Dataset entries:

(** * SLALOM: annotation comparison and measure computation

    A shallow embedding of the core of [slalom_auxiliar.py]: overlap
    resolution inside one annotation, Boolean and enrichment classification
    of the symbols of a sequence, site matching, the Matthews correlation
    coefficient of the performance table and the database-wide averaging.

    Conventions.
    - Python [int] is [Z]; a site [[begin, end]] or [[begin, end, name]] is
      the record [Site].
    - A Python exception is a value of [exn]; code that can raise lives in
      the error monad [res].
    - Python [float] is idealised: exact rationals ([Q]) where the code only
      divides and compares (overlap shares), real numbers ([R]) in the
      performance table, where [math.sqrt] occurs.  The not-a-number value
      is the constructor [NaN] of [pyfloat].
    - Text written to the output files is kept as structured lines (the
      values that are formatted), not as formatted strings. *)

From Stdlib Require Import ZArith List Bool Lia String QArith Qround.
From Stdlib Require Import Reals Lra.
Import ListNotations.

Local Open Scope Z_scope.

(** ** Exceptions and the error monad *)

Inductive exn : Type :=
| IndexError
| AttributeError (attr : string)
| NameError (var : string)
| KeyError (key : string)
| ValueError
| TypeError
| ZeroDivisionError
| NotImplementedError (meth : string)
| SystemExit (message : string).

Inductive res (A : Type) : Type :=
| Ok (a : A)
| Raise (e : exn).

Arguments Ok {A} a.
Arguments Raise {A} e.

Definition bind {A B : Type} (m : res A) (k : A -> res B) : res B :=
  match m with
  | Ok a => k a
  | Raise e => Raise e
  end.

Notation "x <- m ;; k" := (bind m (fun x => k))
  (at level 61, m at next level, right associativity).
Notation "' p <- m ;; k" := (bind m (fun p => k))
  (at level 61, p pattern, m at next level, right associativity).

(** [for x in xs: st = body x st], where the body may raise. *)
Fixpoint for_each {A S : Type} (xs : list A) (body : A -> S -> res S) (st : S)
  : res S :=
  match xs with
  | [] => Ok st
  | x :: rest => st' <- body x st ;; for_each rest body st'
  end.

(** ** Sites *)

Record Site : Type := mkSite {
  site_begin : Z;                 (* site[0] *)
  site_end : Z;                   (* site[1] *)
  site_name : option string       (* site[2], only with named sites *)
}.

Definition site (b e : Z) : Site := mkSite b e None.

(** Positions are 1-based and a site covers [begin..end], both included. *)
Definition covers (s : Site) (p : Z) : bool :=
  (site_begin s <=? p) && (p <=? site_end s).

Definition covered (sites : list Site) (p : Z) : bool :=
  existsb (fun s => covers s p) sites.

(** Data-model invariant of a site of a sequence of length [len]. *)
Definition valid_site (len : Z) (s : Site) : Prop :=
  1 <= site_begin s /\ site_begin s <= site_end s /\ site_end s <= len.

Fixpoint sorted_by_begin (sites : list Site) : bool :=
  match sites with
  | [] => true
  | s :: rest =>
      match rest with
      | [] => true
      | s' :: _ => (site_begin s <=? site_begin s') && sorted_by_begin rest
      end
  end.

(** No site ends before the site listed before it ends: no site is nested
    strictly inside an earlier one. *)
Fixpoint ends_nondecreasing (sites : list Site) : bool :=
  match sites with
  | [] => true
  | s :: rest =>
      match rest with
      | [] => true
      | s' :: _ => (site_end s <=? site_end s') && ends_nondecreasing rest
      end
  end.

(** ** CSVParser._resolve_overlaps_within_annotations *)

Module Overlap.

Inductive policy : Type := All | First | Last | Merge.

(** policy == 'first':
<<
    last_end = 0
    for site in sites:
        if site[0] > last_end:
            sites_new.append(site)
        last_end = site[1]
>> *)
Fixpoint first_loop (sites : list Site) (last_end : Z) (sites_new : list Site)
  : list Site :=
  match sites with
  | [] => sites_new
  | s :: rest =>
      let sites_new' :=
        if site_begin s >? last_end then sites_new ++ [s] else sites_new in
      first_loop rest (site_end s) sites_new'
  end.

Definition resolve_first (sites : list Site) : list Site :=
  first_loop sites 0 [].

(** policy == 'last'; [next_begin = float('inf')] is [None].
<<
    next_begin = float('inf')
    for site in reversed(sites):
        if site[1] < next_begin:
            sites_new.insert(0, site)
        next_begin = site[0]
>> *)
Fixpoint last_loop (rsites : list Site) (next_begin : option Z)
  (sites_new : list Site) : list Site :=
  match rsites with
  | [] => sites_new
  | s :: rest =>
      let keep :=
        match next_begin with
        | None => true
        | Some nb => site_end s <? nb
        end in
      last_loop rest (Some (site_begin s))
        (if keep then s :: sites_new else sites_new)
  end.

Definition resolve_last (sites : list Site) : list Site :=
  last_loop (rev sites) None [].

(** policy == 'merge':
<<
    last_end = 0
    new_begin = 0
    for site in sites:
        if site[0] > last_end:
            if new_begin > 0:
                sites_new.append([new_begin, last_end])
            new_begin = site[0]
        last_end = site[1]
    if new_begin > 0:
        sites_new.append([new_begin, last_end])
>> *)
Fixpoint merge_loop (sites : list Site) (last_end new_begin : Z)
  (sites_new : list Site) : Z * Z * list Site :=
  match sites with
  | [] => (last_end, new_begin, sites_new)
  | s :: rest =>
      if site_begin s >? last_end then
        let sites_new' :=
          if new_begin >? 0 then sites_new ++ [site new_begin last_end]
          else sites_new in
        merge_loop rest (site_end s) (site_begin s) sites_new'
      else
        merge_loop rest (site_end s) new_begin sites_new
  end.

(** The statement after the loop, on the variables the loop leaves. *)
Definition close_run (st : Z * Z * list Site) : list Site :=
  let '(last_end, new_begin, sites_new) := st in
  if new_begin >? 0 then sites_new ++ [site new_begin last_end] else sites_new.

Definition resolve_merge (sites : list Site) : list Site :=
  close_run (merge_loop sites 0 0 []).

(** The body of the loop over the site lists: [sites[:] = sites_new]
    (for 'all' the list is skipped). *)
Definition resolve_overlaps (p : policy) (sites : list Site) : list Site :=
  match p with
  | All => sites
  | First => resolve_first sites
  | Last => resolve_last sites
  | Merge => resolve_merge sites
  end.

About this exercise:
Reproduce exactly the entries above, limited to the lines from the one with "(fun x => k))" through the one with "Definition valid_site (len", both included.

Answer to this exercise:
Notation "x <- m ;; k" := (bind m (fun x => k))
  (at level 61, m at next level, right associativity).
Notation "' p <- m ;; k" := (bind m (fun p => k))
  (at level 61, p pattern, m at next level, right associativity).

(** [for x in xs: st = body x st], where the body may raise. *)
Fixpoint for_each {A S : Type} (xs : list A) (body : A -> S -> res S) (st : S)
  : res S :=
  match xs with
  | [] => Ok st
  | x :: rest => st' <- body x st ;; for_each rest body st'
  end.

(** ** Sites *)

Record Site : Type := mkSite {
  site_begin : Z;                 (* site[0] *)
  site_end : Z;                   (* site[1] *)
  site_name : option string       (* site[2], only with named sites *)
}.

Definition site (b e : Z) : Site := mkSite b e None.

(** Positions are 1-based and a site covers [begin..end], both included. *)
Definition covers (s : Site) (p : Z) : bool :=
  (site_begin s <=? p) && (p <=? site_end s).

Definition covered (sites : list Site) (p : Z) : bool :=
  existsb (fun s => covers s p) sites.

(** Data-model invariant of a site of a sequence of length [len]. *)
Definition valid_site (len : Z) (s : Site) : Prop :=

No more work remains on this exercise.